Optimism and a postive outlook seems to help people stay healthier as they age


Linda Searing
Washington Post
January 21, 2014

 Negative emotions have been shown to have a detrimental effect on the body. / Image: Wikimedia Commons

Negative emotions have been shown to have a detrimental effect on the body. / Image: Wikimedia Commons

THE QUESTION Negative emotions have been shown to have a detrimental effect on the body. Might positive emotions — feeling happy, satisfied, energized about life — have a good effect?

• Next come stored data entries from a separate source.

Lemma counts_of_const f t a b :
  0 <= t <= 3 -> a <= b -> (forall x, a <= x < b -> f x = t) ->
  counts_of f a b = bump t (b - a) no_counts.
Proof.
  intros Ht Hab Hf. rewrite (counts_of_ext f (fun _ => t)) by done.
  assert (forall k, count_where (fun _ => t =? k) a b = if t =? k then b - a else 0) as E.
  { intros k. destruct (t =? k); [rewrite count_where_all by done; lia|by apply count_where_none]. }
  unfold counts_of. rewrite !E. unfold bump, no_counts. simpl. ztests; f_equal; lia.
Qed.

Lemma counts_total f a b :
  a <= b -> (forall x, a <= x < b -> 0 <= f x <= 3) ->
  n0 (counts_of f a b) + n1 (counts_of f a b) + n2 (counts_of f a b) + n3 (counts_of f a b) = b - a.
Proof.
  intros Hab Hf. simpl. unfold count_where. rewrite <- !zsum_map_add.
  rewrite (zsum_map_ext _ (fun _ => 1)).
  - rewrite zsum_map_const, py_len_range. lia.
  - intros x Hx%elem_of_py_range. specialize (Hf x Hx). ztests; simpl; lia.
Qed.

(** ** State ranges *)

(** The state of a unit: that of the first range containing it, else unknown. *)
Fixpoint state_at (rs : list state_range) (x : Z) : Z :=
  match rs with
  | [] => 2
  | (s, e, t) :: rest => if (s <=? x) && (x <? e) then t else state_at rest x
  end.

Definition ordered_ok (rs : list state_range) : Prop :=
  Forall (fun r : state_range => r.1.1 < r.1.2 /\ 0 <= r.2 <= 3) rs /\
  StronglySorted (fun a b : state_range => a.1.2 <= b.1.1) rs.

Lemma ordered_ok_cons s e t rs :
  ordered_ok ((s, e, t) :: rs) <->
  s < e /\ 0 <= t <= 3 /\ Forall (fun r : state_range => e <= r.1.1) rs /\ ordered_ok rs.
Proof. unfold ordered_ok. rewrite Forall_cons, StronglySorted_cons. simpl. tauto. Qed.

Lemma state_at_below rs x :
  Forall (fun r : state_range => x < r.1.1) rs -> state_at rs x = 2.
Proof.
  induction 1 as [|[[s e] t] rs Hr _ IH]; [done|]. simpl in *.
  by rewrite (proj2 (Z.leb_gt s x)) by lia.
Qed.

Lemma state_at_range rs x : ordered_ok rs -> 0 <= state_at rs x <= 3.
Proof.
  intros [Hf _]. induction Hf as [|[[s e] t] rs Hr _ IH]; simpl in *; [lia|].
  destruct (_ && _); lia.
Qed.

Abbreviation skip_states := (skip_before (fun r : state_range => r.1.2)).

Lemma state_at_skip rs start x : start <= x -> state_at (skip_states start rs) x = state_at rs x.
Proof.
  intros Hx. induction rs as [|[[s e] t] rs IH]; [done|]. simpl.
  destruct (Z.leb_spec e start); [|done]. rewrite IH.
  rewrite (proj2 (Z.ltb_ge x e)) by lia. by rewrite andb_false_r.
Qed.

Lemma skip_states_ok start rs :
  ordered_ok rs ->
  ordered_ok (skip_states start rs) /\ Forall (fun r => start < r.1.2) (skip_states start rs).
Proof.
  induction rs as [|[[s e] t] rs IH]; intros Hok; simpl; [by repeat constructor|].
  pose proof (proj1 (ordered_ok_cons _ _ _ _) Hok) as (Hse & Ht & Hafter & Hrest).
  destruct (Z.leb_spec e start); [auto|]. split; [done|]. constructor; [done|].
  destruct Hrest as [Hp _]. rewrite Forall_forall in Hafter, Hp |- *.
  intros r Hr. specialize (Hafter r Hr). destruct (Hp r Hr). simpl in *. lia.
Qed.

(** The rest of a cell after its last range is unknown. *)
Definition finish_cell (end_ : Z) (p : counts * Z) : counts :=
  if p.2 <? end_ then bump 2 (end_ - p.2) p.1 else p.1.

Lemma finish_cell_add end_ c cursor :
  cursor <= end_ -> finish_cell end_ (c, cursor) = add_counts c (bump 2 (end_ - cursor) no_counts).
Proof.
  intros. unfold finish_cell. simpl. destruct (Z.ltb_spec cursor end_).
  - apply bump_add.
  - replace (end_ - cursor) with 0 by lia. symmetry. apply add_no_counts.
Qed.

Lemma cell_scan_spec start end_ rs : forall cursor c,
  start <= cursor <= end_ -> start < end_ -> ordered_ok rs ->
  Forall (fun r : state_range => start < r.1.2 /\ cursor <= Z.max start r.1.1) rs ->
  finish_cell end_ (cell_scan start end_ cursor c rs)
  = add_counts c (counts_of (state_at rs) cursor end_).
Proof.
  induction rs as [|[[s e] t] rs IH]; intros cursor c Hc Hse Hok Hrs; simpl.
  { rewrite finish_cell_add by lia. f_equal. symmetry. by apply counts_of_const; [lia..|]. }
  apply ordered_ok_cons in Hok as (Hlt & Ht & Hafter & Hok').
  apply Forall_cons in Hrs as [[Hend Hcur] Hrs']. simpl in *.
  assert (Hgap : forall x, x < e -> state_at rs x = 2).
  { intros x Hx. apply state_at_below. eapply Forall_impl; [exact Hafter|]. simpl. lia. }
  destruct (Z.ltb_spec s end_).
  2:{ rewrite finish_cell_add by lia. f_equal. symmetry. apply counts_of_const; [lia..|].
      intros x Hx. rewrite (proj2 (Z.leb_gt s x)) by lia. simpl. apply Hgap. lia. }
  set (os := Z.max start s) in *. set (oe := Z.min end_ e).
  rewrite (proj2 (Z.ltb_lt os oe)) by lia.
  rewrite (counts_of_split _ cursor os end_) by lia.
  rewrite (counts_of_const _ 2 cursor os), (counts_of_split _ os oe end_) by
    (lia || (intros x Hx; rewrite (proj2 (Z.leb_gt s x)) by lia; simpl; apply Hgap; lia)).
  rewrite (counts_of_const _ t os oe) by
    (lia || (intros x Hx; rewrite (proj2 (Z.leb_le s x)), (proj2 (Z.ltb_lt x e)) by lia; done)).
  assert (Hfirst : (if cursor <? os then bump 2 (os - cursor) c else c)
                   = add_counts c (bump 2 (os - cursor) no_counts)).
  { destruct (Z.ltb_spec cursor os); [apply bump_add|].
    replace (os - cursor) with 0 by lia. symmetry. apply add_no_counts. }
  rewrite Hfirst, (bump_add t). rewrite !add_counts_assoc.
  rewrite (Z.max_r cursor oe) by lia.
  destruct (Z.ltb_spec end_ e).
  - rewrite finish_cell_add by lia. rewrite (counts_of_nil _ oe) by lia.
    by replace (end_ - oe) with 0 by lia.
  - rewrite IH; [|lia|lia|done|].
    + f_equal. apply counts_of_ext. intros x Hx.
      rewrite (proj2 (Z.ltb_ge x e)) by lia. by rewrite andb_false_r.
    + rewrite Forall_forall in Hafter, Hrs' |- *. intros r Hr.
      specialize (Hafter r Hr). destruct (Hrs' r Hr). simpl in *. lia.
Qed.

Lemma ranges_cells_spec bounds : forall ordered a b totals,
  ordered_ok ordered -> chained a b bounds ->
  ranges_cells ordered bounds totals =
    (map (fun bd => counts_cell bd (counts_of (state_at ordered) bd.1 bd.2)) bounds,
     add_counts totals (counts_of (state_at ordered) a b)).
Proof.
  induction bounds as [|[s e] bounds IH]; intros ordered a b totals Hok Hch; simpl in *.
  { subst. rewrite counts_of_nil by lia. by rewrite add_no_counts. }
  destruct Hch as (-> & Hlt & Hch). pose proof (chained_le _ _ _ Hch).
  destruct (skip_states_ok a ordered Hok) as [Hsk Hend].
  pose proof (cell_scan_spec a e (skip_states a ordered) a no_counts) as Hscan.
  destruct (cell_scan a e a no_counts (skip_states a ordered)) as [c cursor].
  unfold finish_cell in Hscan. simpl in Hscan. rewrite Hscan; [|lia|lia|done|].
  2:{ eapply Forall_impl; [exact Hend|]. simpl. lia. }
  rewrite no_counts_add. rewrite (IH _ e b) by done.
  assert (Hext : forall lo hi, a <= lo ->
    counts_of (state_at (skip_states a ordered)) lo hi = counts_of (state_at ordered) lo hi).
  { intros lo hi Hlo. apply counts_of_ext. intros x Hx. apply state_at_skip. lia. }
  rewrite !Hext by lia. rewrite <- add_counts_assoc, <- counts_of_split by lia.
  do 2 f_equal. apply map_ext_in. intros bd Hin. f_equal. apply Hext.
  apply chained_sorted in Hch as [Hf _]. rewrite Forall_forall in Hf.
  rewrite <- list_elem_of_In in Hin. specialize (Hf _ Hin). lia.
Qed.

(** ** Normalisation keeps the state of every unit of the volume *)

Definition has_state (rs : list state_range) (x t : Z) : Prop :=
  Exists (fun r : state_range => r.1.1 <= x < r.1.2 /\ r.2 = t) rs.

(** The reversed accumulator of the normalisation loop. *)
Definition normal_inv (total : Z) (acc seen : list state_range) : Prop :=
  ordered_ok (reverse acc) /\ Forall (fun r : state_range => 0 <= r.1.1 /\ r.1.2 <= total) acc /\
  (forall x t, 0 <= x < total -> has_state acc x t <-> has_state seen x t).

Lemma has_state_app a b x t : has_state (a ++ b) x t <-> has_state a x t \/ has_state b x t.
Proof. apply Exists_app. Qed.

Lemma has_state_cons s e t' rs x t :
  has_state ((s, e, t') :: rs) x t <-> (s <= x < e /\ t' = t) \/ has_state rs x t.
Proof. apply Exists_cons. Qed.

Lemma has_state_nil x t : ~ has_state [] x t.
Proof. intros H. inversion H. Qed.

Lemma ordered_ok_snoc rs s e t :
  ordered_ok rs -> s < e -> 0 <= t <= 3 -> Forall (fun r : state_range => r.1.2 <= s) rs ->
  ordered_ok (rs ++ [(s, e, t)]).
Proof.
  intros [Hf Hs] Hse Ht Hle. split.
  - apply Forall_app_2; [done|by apply Forall_singleton].
  - apply StronglySorted_app_2; [|done|repeat constructor].
    intros a b Ha Hb. apply list_elem_of_singleton in Hb as ->. simpl.
    rewrite Forall_forall in Hle. by apply Hle.
Qed.

Lemma ordered_ok_app_l a b : ordered_ok (a ++ b) -> ordered_ok a.
Proof.
  intros [Hf Hs]. split; [by apply Forall_app in Hf as [? _]|].
  by apply StronglySorted_app_1_l in Hs.
Qed.

(** Every earlier range ends where the last one starts, or below. *)
Lemma ordered_ok_last rs s e t :
  ordered_ok (rs ++ [(s, e, t)]) -> s < e /\ Forall (fun r : state_range => r.1.2 <= s) rs.
Proof.
  intros [Hf Hs]. split.
  - apply Forall_app in Hf as [_ Hf]. rewrite Forall_singleton in Hf. by destruct Hf.
  - apply Forall_forall. intros r Hr.
    apply (StronglySorted_app_1_elem_of _ _ _ r (s, e, t) Hs Hr). by apply list_elem_of_singleton.
Qed.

THIS STUDY Analyzed data on 3,199 people, 60 and older, including their attitudes about how much they enjoyed life, any problems they had with basic daily functions such as dressing and bathing, and how mobile they were. About 21 percent were deemed to have a high level of enjoyment about life, 56 percent a medium level and 23 percent a low level of enjoyment. In an eight-year span, problems with day-to-day tasks generally increased and mobility declined. About 4 percent of those most upbeat about life developed two or more new functional impairments, compared with 17 percent of those who enjoyed life the least. During this time, people assessed as enjoying life at a medium or low level were about 80 percent more likely than their happier counterparts to have developed mobility and functional problems.

WHO MAY BE AFFECTED? Older people. There is growing evidence that optimistic people not only tend to live longer but may reap physical benefits as well, allowing them to continue working, volunteering, participating in activities or doing whatever they deem important.